Exercise data:
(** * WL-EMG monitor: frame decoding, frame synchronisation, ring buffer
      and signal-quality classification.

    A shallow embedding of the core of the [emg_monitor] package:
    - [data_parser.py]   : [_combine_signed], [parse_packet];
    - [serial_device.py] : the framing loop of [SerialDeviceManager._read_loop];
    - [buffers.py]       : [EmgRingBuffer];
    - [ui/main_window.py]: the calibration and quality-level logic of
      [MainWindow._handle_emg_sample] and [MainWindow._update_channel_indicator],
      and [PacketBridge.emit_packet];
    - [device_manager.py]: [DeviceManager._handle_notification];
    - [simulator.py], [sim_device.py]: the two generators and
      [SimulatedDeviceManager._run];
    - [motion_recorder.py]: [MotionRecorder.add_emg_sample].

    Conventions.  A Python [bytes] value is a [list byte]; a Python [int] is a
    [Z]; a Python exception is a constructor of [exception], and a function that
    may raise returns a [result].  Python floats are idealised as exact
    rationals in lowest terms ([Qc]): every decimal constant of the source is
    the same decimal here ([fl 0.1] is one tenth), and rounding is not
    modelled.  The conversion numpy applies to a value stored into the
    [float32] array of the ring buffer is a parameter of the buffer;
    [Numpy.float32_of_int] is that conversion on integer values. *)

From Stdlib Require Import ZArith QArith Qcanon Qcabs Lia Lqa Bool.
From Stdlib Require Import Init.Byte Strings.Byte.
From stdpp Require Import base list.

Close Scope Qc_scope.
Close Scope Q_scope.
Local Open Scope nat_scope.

What to produce: Give back, unchanged, every line from the one with "rationals in lowest" to the end of the entries above.

Output for this exercise:
    rationals in lowest terms ([Qc]): every decimal constant of the source is
    the same decimal here ([fl 0.1] is one tenth), and rounding is not
    modelled.  The conversion numpy applies to a value stored into the
    [float32] array of the ring buffer is a parameter of the buffer;
    [Numpy.float32_of_int] is that conversion on integer values. *)

From Stdlib Require Import ZArith QArith Qcanon Qcabs Lia Lqa Bool.
From Stdlib Require Import Init.Byte Strings.Byte.
From stdpp Require Import base list.

Close Scope Qc_scope.
Close Scope Q_scope.
Local Open Scope nat_scope.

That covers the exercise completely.